There is nothing permanent in a culture dependent on such temporaries as civilization.
I've used this trick. The "wicks" I use are Rayon mop strings (I found the cotton mops didn't wick the moisture as well due to the natural oils in the cotton.) Anyway, The cheap GoodWill mop heads (I get them at the grocery for less than $3 I think) work great for this. I usually pull apart the binding at the middle of the mop head and then I get a nice size bundle of strings that can be cut in half or even quarters for small cups.

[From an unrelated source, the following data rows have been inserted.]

(* ===== verification/Utf.v ===== *)
(** * Utf: the lossy decoders of the standard library

    [String::from_utf8_lossy], [str::encode_utf16] and [String::from_utf16_lossy], which the
    file formats use. What is not well formed becomes U+FFFD; what a [String] encodes to is
    read back as it was. *)

From S2P Require Import Prelude Text.

Definition REPLACEMENT : char := 0xFFFD.

(** ** UTF-8 *)

Definition within (low high b : N) : bool := (low <=? b) && (b <=? high).

(** The second bytes the first byte of a three or four byte sequence admits. *)
Definition utf8_second (b0 b1 : byte) : bool :=
  if b0 =? 0xE0 then within 0xA0 0xBF b1
  else if b0 =? 0xED then within 0x80 0x9F b1
  else if b0 =? 0xF0 then within 0x90 0xBF b1
  else if b0 =? 0xF4 then within 0x80 0x8F b1
  else is_continuation b1.

(** One character, or nothing for the longest prefix of one that no continuation completes,
    with the bytes behind it. A byte past the end reads as 0. *)
Definition utf8_next (b0 : byte) (r0 : bytes) : option char * bytes :=
  let get k := default 0 (r0 !! k) in
  if b0 <? 0x80 then (Some b0, r0)
  else if b0 <? 0xC2 then (None, r0)
  else if b0 <? 0xE0 then
    if is_continuation (get 0%nat) then (Some ((b0 - 0xC0) * 64 + (get 0%nat - 0x80)), drop 1 r0) else (None, r0)
  else if b0 <? 0xF0 then
    if negb (utf8_second b0 (get 0%nat)) then (None, r0)
    else if negb (is_continuation (get 1%nat)) then (None, drop 1 r0)
    else (Some ((b0 - 0xE0) * 4096 + (get 0%nat - 0x80) * 64 + (get 1%nat - 0x80)), drop 2 r0)
  else if b0 <? 0xF5 then
    if negb (utf8_second b0 (get 0%nat)) then (None, r0)
    else if negb (is_continuation (get 1%nat)) then (None, drop 1 r0)
    else if negb (is_continuation (get 2%nat)) then (None, drop 2 r0)
    else (Some ((b0 - 0xF0) * 262144 + (get 0%nat - 0x80) * 4096 + (get 1%nat - 0x80) * 64 + (get 2%nat - 0x80)), drop 3 r0)
  else (None, r0).

Fixpoint lossy_loop (fuel : nat) (raw : bytes) : str :=
  match fuel, raw with
  | S fuel, b0 :: r0 => let '(c, rest) := utf8_next b0 r0 in default REPLACEMENT c :: lossy_loop fuel rest
  | _, _ => []
  end.

(** [String::from_utf8_lossy] *)
Definition from_utf8_lossy (raw : bytes) : str := lossy_loop (length raw) raw.

Lemma utf8_next_2 a q rest :
  2 <= a < 32 -> q < 64 -> utf8_next (0xC0 + a) (0x80 + q :: rest) = (Some (a * 64 + q), rest).
Proof.
  intros Ha Hq. unfold utf8_next. cbv zeta. cbn [lookup list_lookup from_option id drop]. rw !add_sub_l. unfold is_continuation.
  do 2 (case_match; [lia|]). by do 2 (case_match; [|lia]).
Qed.

Lemma utf8_next_3 a q1 q rest :
  a < 16 -> q1 < 64 -> q < 64 -> 0x800 <= a * 4096 + q1 * 64 + q ->
  is_scalar (a * 4096 + q1 * 64 + q) = true ->
  utf8_next (0xE0 + a) (0x80 + q1 :: 0x80 + q :: rest) = (Some (a * 4096 + q1 * 64 + q), rest).
Proof.
  intros Ha Hq1 Hq Hmin Hs. unfold is_scalar in Hs. unfold utf8_next. cbv zeta. cbn [lookup list_lookup from_option id drop].
  rw !add_sub_l. do 3 (case_match; [lia|]). case_match; [|lia].
  assert (utf8_second (0xE0 + a) (0x80 + q1) = true) as ->.
  { unfold utf8_second, within, is_continuation. repeat case_match; lia. }
  assert (is_continuation (0x80 + q) = true) as ->; [unfold is_continuation; lia|done].
Qed.

Lemma utf8_next_4 a q2 q1 q rest :
  a < 5 -> q2 < 64 -> q1 < 64 -> q < 64 -> 0x10000 <= a * 262144 + q2 * 4096 + q1 * 64 + q ->
  is_scalar (a * 262144 + q2 * 4096 + q1 * 64 + q) = true ->
  utf8_next (0xF0 + a) (0x80 + q2 :: 0x80 + q1 :: 0x80 + q :: rest)
  = (Some (a * 262144 + q2 * 4096 + q1 * 64 + q), rest).
Proof.
  intros Ha Hq2 Hq1 Hq Hmin Hs. unfold is_scalar in Hs. unfold utf8_next. cbv zeta. cbn [lookup list_lookup from_option id drop].
  rw !add_sub_l. do 4 (case_match; [lia|]). case_match; [|lia].
  assert (utf8_second (0xF0 + a) (0x80 + q2) = true) as ->.
  { unfold utf8_second, within, is_continuation. repeat case_match; lia. }
  assert (is_continuation (0x80 + q1) = true) as -> by (unfold is_continuation; lia).
  assert (is_continuation (0x80 + q) = true) as ->; [unfold is_continuation; lia|done].
Qed.

Lemma utf8_next_char c b0 r0 rest :
  is_scalar c = true -> utf8_char c = b0 :: r0 -> utf8_next b0 (r0 ++ rest) = (Some c, rest).
Proof.
  intros Hc. assert (c < 0x110000) as Hmax by (unfold is_scalar in Hc; lia). unfold utf8_char.
  pose proof (N.div_mod c 64 ltac:(done)). pose proof (N.mod_lt c 64 ltac:(done)).
  pose proof (N.div_mod (c / 64) 64 ltac:(done)). pose proof (N.mod_lt (c / 64) 64 ltac:(done)).
  pose proof (N.div_mod (c / 4096) 64 ltac:(done)). pose proof (N.mod_lt (c / 4096) 64 ltac:(done)).
  assert (c / 64 / 64 = c / 4096) as E1 by by rw N.Div0.div_div.
  assert (c / 4096 / 64 = c / 262144) as E2 by by rw N.Div0.div_div.
  rw E1 in H1. rw E2 in H3.
  destruct (c <? 0x80) eqn:H80; [|destruct (c <? 0x800) eqn:H800; [|destruct (c <? 0x10000) eqn:H1000]];
    intros [= <- <-]; cbn [app].
  - unfold utf8_next. by rw H80.
  - rw utf8_next_2; [lia|lia|]. do 2 f_equal. lia.
  - assert (c / 4096 * 4096 + (c / 64) mod 64 * 64 + c mod 64 = c) as E by lia.
    pose proof (utf8_next_3 (c / 4096) ((c / 64) mod 64) (c mod 64) rest) as L. rw E in L. apply L; [lia..|done].
  - assert (c / 262144 * 262144 + (c / 4096) mod 64 * 4096 + (c / 64) mod 64 * 64 + c mod 64 = c) as E by lia.
    pose proof (utf8_next_4 (c / 262144) ((c / 4096) mod 64) ((c / 64) mod 64) (c mod 64) rest) as L.
    rw E in L. apply L; [lia..|done].
Qed.

Lemma utf8_char_cons c : exists b0 r0, utf8_char c = b0 :: r0.
Proof. unfold utf8_char. repeat case_match; eauto. Qed.

Lemma lossy_loop_as_bytes s fuel :
  forallb is_scalar s = true -> (length (as_bytes s) <= fuel)%nat -> lossy_loop fuel (as_bytes s) = s.
Proof.
  revert fuel. induction s as [|c s IH]; intros fuel; [by destruct fuel|]. cbn [forallb].
  intros [Hc Hs]%andb_true_iff. rw as_bytes_cons. destruct (utf8_char_cons c) as (b0 & r0 & E). rw E /=.
  destruct fuel as [|fuel]; [lia|]. rw length_app. intros Hfuel. cbn [lossy_loop].
  rw (utf8_next_char c b0 r0 _ Hc E). cbn [default]. f_equal. apply IH; [done|lia].
Qed.

(** What a [String] holds is read back. *)
Lemma from_utf8_lossy_as_bytes s : forallb is_scalar s = true -> from_utf8_lossy (as_bytes s) = s.
Proof. intros Hs. by apply lossy_loop_as_bytes. Qed.

(** ** UTF-16 *)

(** [char::encode_utf16] *)
Definition utf16_char (c : char) : list N :=
  if c <? 0x10000 then [c]
  else let c := c - 0x10000 in [0xD800 + c / 1024; 0xDC00 + c mod 1024].

(** [str::encode_utf16] *)
Definition encode_utf16 (s : str) : list N := mbind utf16_char s.

Definition is_high (u : N) : bool := within 0xD800 0xDBFF u.
Definition is_low (u : N) : bool := within 0xDC00 0xDFFF u.

(** [String::from_utf16_lossy]: a surrogate without its partner becomes U+FFFD. *)
Fixpoint from_utf16_lossy (units : list N) : str :=
  match units with
  | [] => []
  | u :: rest =>
      if is_high u then
        match rest with
        | l :: rest' =>
            if is_low l then 0x10000 + (u - 0xD800) * 1024 + (l - 0xDC00) :: from_utf16_lossy rest'
            else REPLACEMENT :: from_utf16_lossy rest
        | [] => [REPLACEMENT]
        end
      else (if is_low u then REPLACEMENT else u) :: from_utf16_lossy rest
  end.

Lemma from_utf16_lossy_char c rest :
  is_scalar c = true -> from_utf16_lossy (utf16_char c ++ rest) = c :: from_utf16_lossy rest.
Proof.
  intros Hc. unfold is_scalar in Hc. unfold utf16_char.
  pose proof (N.div_mod (c - 0x10000) 1024 ltac:(done)). pose proof (N.mod_lt (c - 0x10000) 1024 ltac:(done)).
  destruct (c <? 0x10000) eqn:E; cbn [app from_utf16_lossy].
  - unfold is_high, is_low, within. do 2 (case_match; [lia|]). done.
  - rw !add_sub_l. unfold is_high, is_low, within.
    assert ((c - 0x10000) / 1024 < 1024) by (apply N.Div0.div_lt_upper_bound; lia).
    case_match; [|lia]. case_match; [|lia]. f_equal. lia.
Qed.

Lemma from_utf16_lossy_encode s : forallb is_scalar s = true -> from_utf16_lossy (encode_utf16 s) = s.
Proof.
  unfold encode_utf16. induction s as [|c s IH]; [done|]. cbn [forallb]. intros [Hc Hs]%andb_true_iff.
  change (mbind utf16_char (c :: s)) with (utf16_char c ++ mbind utf16_char s). by rw from_utf16_lossy_char // IH.
Qed.

Lemma utf16_unit c u : is_scalar c = true -> u ∈ utf16_char c -> u < 0x10000.
Proof.
  intros Hc. unfold is_scalar in Hc. unfold utf16_char.
  pose proof (N.mod_lt (c - 0x10000) 1024 ltac:(done)). case_match eqn:E.
  - intros ->%list_elem_of_singleton. lia.
  - assert ((c - 0x10000) / 1024 < 1024) by (apply N.Div0.div_lt_upper_bound; lia).
    rw !elem_of_cons. intros [->|[->|[]%elem_of_nil]]; lia.
Qed.

Lemma encode_utf16_units s : forallb is_scalar s = true -> Forall (fun u => u < 0x10000) (encode_utf16 s).
Proof.
  intros Hs. apply Forall_forall. intros u (c & Hu & Hc)%list_elem_of_bind. eapply utf16_unit; [|done].
  by apply (proj1 (forallb_forall _ _) Hs), list_elem_of_In.
Qed.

I actually use the wicks to be able to start seeds directly in the plant cups in the NFT pipes or floating rafts for my Aquaponics system. Otherwise I would either need to start the seeds separately and transplant them or I would have to remember to top water all the time till the seedlings got big enough to reach the water. With the wicks I save a huge amount of effort (transplanting tiny seedlings into cups of gravel is very tedious and many seedlings don't survive the treatment if you are not very careful and gentle.)
It will definitely work for planting seeds in small plant pots, just make sure the seed is touching the wick and that the wick material is able to lift the water far enough to keep the seed moist. (The rayon mop string is probably only good for lifting moisture 4-6 inches from the water source so it really only works for small pots not for huge ones.)
If you want to keep larger plants watered this way, use lots of strings and you only need to lift the water as high as the roots of the big plant, not the surface of the dirt in the pot for the big plant.